Work item. Could you copy, exactly as written, every line from the first line of the records through the one containing "It owns the"?

(Recorded data)
(* ===== verification/InteractionGraph.v ===== *)
(** * The interaction graph

    core/InteractionGraph.h and InteractionGraph.cpp: the class a client uses.
    It owns the vertex manager, the metadata, the historical graph, the
    in-memory graph and the query collector, and composes their operations. *)

From Stdlib Require Import ZArith Lia.
From stdpp Require Import base numbers gmap strings list sorting.
From S2P Require Import Prelude.
From S2P Require Import Double.
From S2P Require Import LevelDB.
From S2P Require Import Schema.
From S2P Require Import AttributeData.
From S2P Require Import MetaData.
From S2P Require Import NeighborList.
From S2P Require Import Block.
From S2P Require Import BlockManager.
From S2P Require Import IntervalIndex.
From S2P Require Import Query.
From S2P Require Import Conf.
From S2P Require Import ExpirationMap.
From S2P Require Import InMemoryGraph.
From S2P Require Import VertexManager.
From S2P Require Import HistoricalGraph.
From S2P Require Import Workload.
From S2P Require Import StreamHistory.

Section InteractionGraph.
Context {D : Type} `{LevelDB D} {R : Type} `{SpatialIndex R}.

(** [meta_] is shared: the block manager counts [nextBlockId_] and the
    in-memory graph the statistics, through references into it (see [meta_]
    below). *)
Record InteractionGraph := mkIG {
  ig_conf_ : Conf;
  vman_ : VertexManager D;
  hisg_ : HistoricalGraph D R;
  memg_ : InMemoryGraph;
  qcol_ : QueryCollector;
  lastTime_ : Timestamp
}.

(** What is found at the storage directory: the metadata file, the databases
    and the tree; [files_new] says that the partition database was created. *)
Record Files := mkFiles {
  meta_file : File;
  meta_open : bool;
  files_new : bool;
  vertex_db : D;
  partition_db : D;
  block_db : D;
  focused_db : D;
  tree_file : option R
}.

Definition meta_path (conf : Conf) : string := storageDir conf +:+ "/schemastats_data".

Definition meta_ (g : InteractionGraph) : MetaDataManager :=
  mkMeta (nextBlockId_ (bman_ (hg_store_ (hisg_ g)))) (img_stats_ (memg_ g)).

Definition newInteractionGraph (conf : Conf) (files : Files) : outcome InteractionGraph :=
  let vman := newVertexManager (vertexDataBufferSize conf) (vertexSchema conf) (vertex_db files) in
  meta ← newMetaDataManager (meta_file files) (meta_open files) (meta_path conf);
  hisg ← newHistoricalGraph conf (MetaData.nextBlockId_ meta) (files_new files) (partition_db files) (block_db files)
    (focused_db files) (tree_file files);
  memg ← newInMemoryGraph conf (schemaStats_ meta);
  Ret (mkIG conf vman hisg memg (newQueryCollector conf) dzero).

(** [AttributeCollector]: the arguments become the attributes in order. *)
Fixpoint collect_attributes (data : AttributeData) (index : Z) (values : list Value) : AttributeData :=
  match values with
  | [] => data
  | t :: tn => collect_attributes (setAttribute data index t) (index + 1) tn
  end.

Definition ig_getVertexData (id : VertexId) (g : InteractionGraph) : outcome (AttributeData * InteractionGraph) :=
  '(data, vman) ← getVertexData id (vman_ g);
  Ret (data, mkIG (ig_conf_ g) vman (hisg_ g) (memg_ g) (qcol_ g) (lastTime_ g)).

Definition createVertex (id : VertexId) (vertexData : list Value) (g : InteractionGraph) : outcome InteractionGraph :=
  let data := collect_attributes (newAttributeData (vertexSchema (ig_conf_ g))) 0 vertexData in
  vman ← addVertex id data (vman_ g);
  Ret (mkIG (ig_conf_ g) vman (hisg_ g) (memg_ g) (qcol_ g) (lastTime_ g)).

(** [address] is where the allocator puts the data. *)
Definition addEdge (rand : nat -> Z) (address : Z) (v u : VertexId) (time : Timestamp) (edgeData : list Value)
  (g : InteractionGraph) : outcome InteractionGraph :=
  _ ← cassert (negb (v =? u));
  _ ← cassert (dltb (lastTime_ g) time);
  let g := mkIG (ig_conf_ g) (vman_ g) (hisg_ g) (memg_ g) (qcol_ g) time in
  '(_, g) ← ig_getVertexData v g;
  '(_, g) ← ig_getVertexData u g;
  let schema := edgeSchema (ig_conf_ g) in
  let data := newAttributeData schema in
  if negb (length edgeData =? length (attributes_ schema))%nat
  then Throw (runtime_error "Edge does not have the correct data for the schema.")
  else
    let data := collect_attributes data 0 edgeData in
    '(memg, hisg) ← InMemoryGraph.addEdge rand v u time (mkShared address data) (memg_ g) (hisg_ g);
    Ret (mkIG (ig_conf_ g) (vman_ g) hisg memg (qcol_ g) (lastTime_ g)).

(** The new content of the metadata file comes with the graph; [fuel] bounds
    the blocks the flush writes. *)
Definition flush (rand : nat -> Z) (fuel : nat) (is_open : bool) (g : InteractionGraph)
  : option (outcome (list Z * InteractionGraph)) :=
  r ← InMemoryGraph.flush rand fuel (memg_ g) (hisg_ g);
  Some (
    '(memg, hisg) ← r;
    let g := mkIG (ig_conf_ g) (vman_ g) hisg memg (qcol_ g) (lastTime_ g) in
    content ← store (meta_ g) is_open (meta_path (ig_conf_ g));
    Ret (content, g)).

(** ** Queries *)

Definition processIntervalQuery (q : Query) (g : InteractionGraph) : outcome (VertexIterator * InteractionGraph) :=
  '(it, hisg) ← intervalQuery (q_start_ q) (q_end_ q) (hisg_ g);
  Ret (it, mkIG (ig_conf_ g) (vman_ g) hisg (memg_ g) (qcol_ g) (lastTime_ g)).

Definition processIntervalQueryBatch (q : Query) (g : InteractionGraph) : outcome (list VertexId) :=
  intervalQueryBatch (q_start_ q) (q_end_ q) (hisg_ g).

(** [pointer_hash] and [order] are parameters of the collector and of the
    historical graph. *)
Definition processFocusedIntervalQuery (pointer_hash : nat -> Z) (order : nat -> list nat) (q : FocusedIntervalQuery)
  (g : InteractionGraph) : outcome (EdgeIterator * InteractionGraph) :=
  qcol ← collectFocusedIntervalQuery pointer_hash (fiq_query q) (qcol_ g);
  '(it, hisg) ← focusedIntervalQuery order (schemaStats_ (meta_ g)) q (hisg_ g);
  Ret (it, mkIG (ig_conf_ g) (vman_ g) hisg (memg_ g) qcol (lastTime_ g)).

(** *** The iterators *)

(** [InteractionGraph::VertexIterator] forwards to the iterator of the
    historical graph; its data comes from the vertex manager. *)
Definition vit_getVertexData (it : VertexIterator) (g : InteractionGraph) : outcome (AttributeData * InteractionGraph) :=
  id ← getVertexId it; ig_getVertexData id g.

Definition with_store (st : Store D) (g : InteractionGraph) : InteractionGraph :=
  mkIG (ig_conf_ g) (vman_ g) (mkHistory (hg_conf_ (hisg_ g)) st (iqIndex_ (hisg_ g)) (fiqIndex_ (hisg_ g)))
    (memg_ g) (qcol_ g) (lastTime_ g).

(** An operation of an inner iterator in the graph that owns the store. *)
Definition in_graph {A} (f : Store D -> outcome (A * Store D)) (g : InteractionGraph) : outcome (A * InteractionGraph) :=
  '(a, st) ← f (hg_store_ (hisg_ g)); Ret (a, with_store st g).

Definition vit_next (it : VertexIterator) (g : InteractionGraph) : outcome (VertexIterator * InteractionGraph) :=
  in_graph (vi_next BlockManager.getBlock it) g.

Definition eit_next (order : nat -> list nat) (it : EdgeIterator) (g : InteractionGraph) : outcome (EdgeIterator * InteractionGraph) :=
  in_graph (ei_next order (schemaStats_ (meta_ g)) it) g.

Definition eit_getToVertex (it : EdgeIterator) (g : InteractionGraph) : outcome (VertexId * InteractionGraph) :=
  '(e, g) ← in_graph (getEdge it) g; Ret (toVertex_ e, g).

Definition eit_getTime (it : EdgeIterator) (g : InteractionGraph) : outcome (Timestamp * InteractionGraph) :=
  '(e, g) ← in_graph (getEdge it) g; Ret (tm_ e, g).

Definition eit_getEdgeData (it : EdgeIterator) (g : InteractionGraph) : outcome (AttributeData * InteractionGraph) :=
  in_graph (getEdgeData it) g.

(** ** The other operations *)

Definition ig_clearBlockBuffer (g : InteractionGraph) : InteractionGraph :=
  mkIG (ig_conf_ g) (vman_ g) (clearBlockBuffer (hisg_ g)) (memg_ g) (qcol_ g) (lastTime_ g).

Definition ig_getBlockStats (g : InteractionGraph) : BlockStats := stats_ (expm_ (memg_ g)).

Definition ig_resetWorkloads (g : InteractionGraph) : InteractionGraph :=
  mkIG (ig_conf_ g) (vman_ g) (hisg_ g) (memg_ g) (resetWorkloads (qcol_ g)) (lastTime_ g).

Definition ig_getEdgeIOCount (g : InteractionGraph) : Z := getEdgeIOCount (hisg_ g).
Definition ig_getEdgeReadIOCount (g : InteractionGraph) : Z := getEdgeReadIOCount (hisg_ g).
Definition ig_getEdgeWriteIOCount (g : InteractionGraph) : Z := getEdgeWriteIOCount (hisg_ g).
End InteractionGraph.
Arguments InteractionGraph D R : clear implicits.
Arguments Files D R : clear implicits.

Answer for this exercise.
(* ===== verification/InteractionGraph.v ===== *)
(** * The interaction graph

    core/InteractionGraph.h and InteractionGraph.cpp: the class a client uses.
    It owns the vertex manager, the metadata, the historical graph, the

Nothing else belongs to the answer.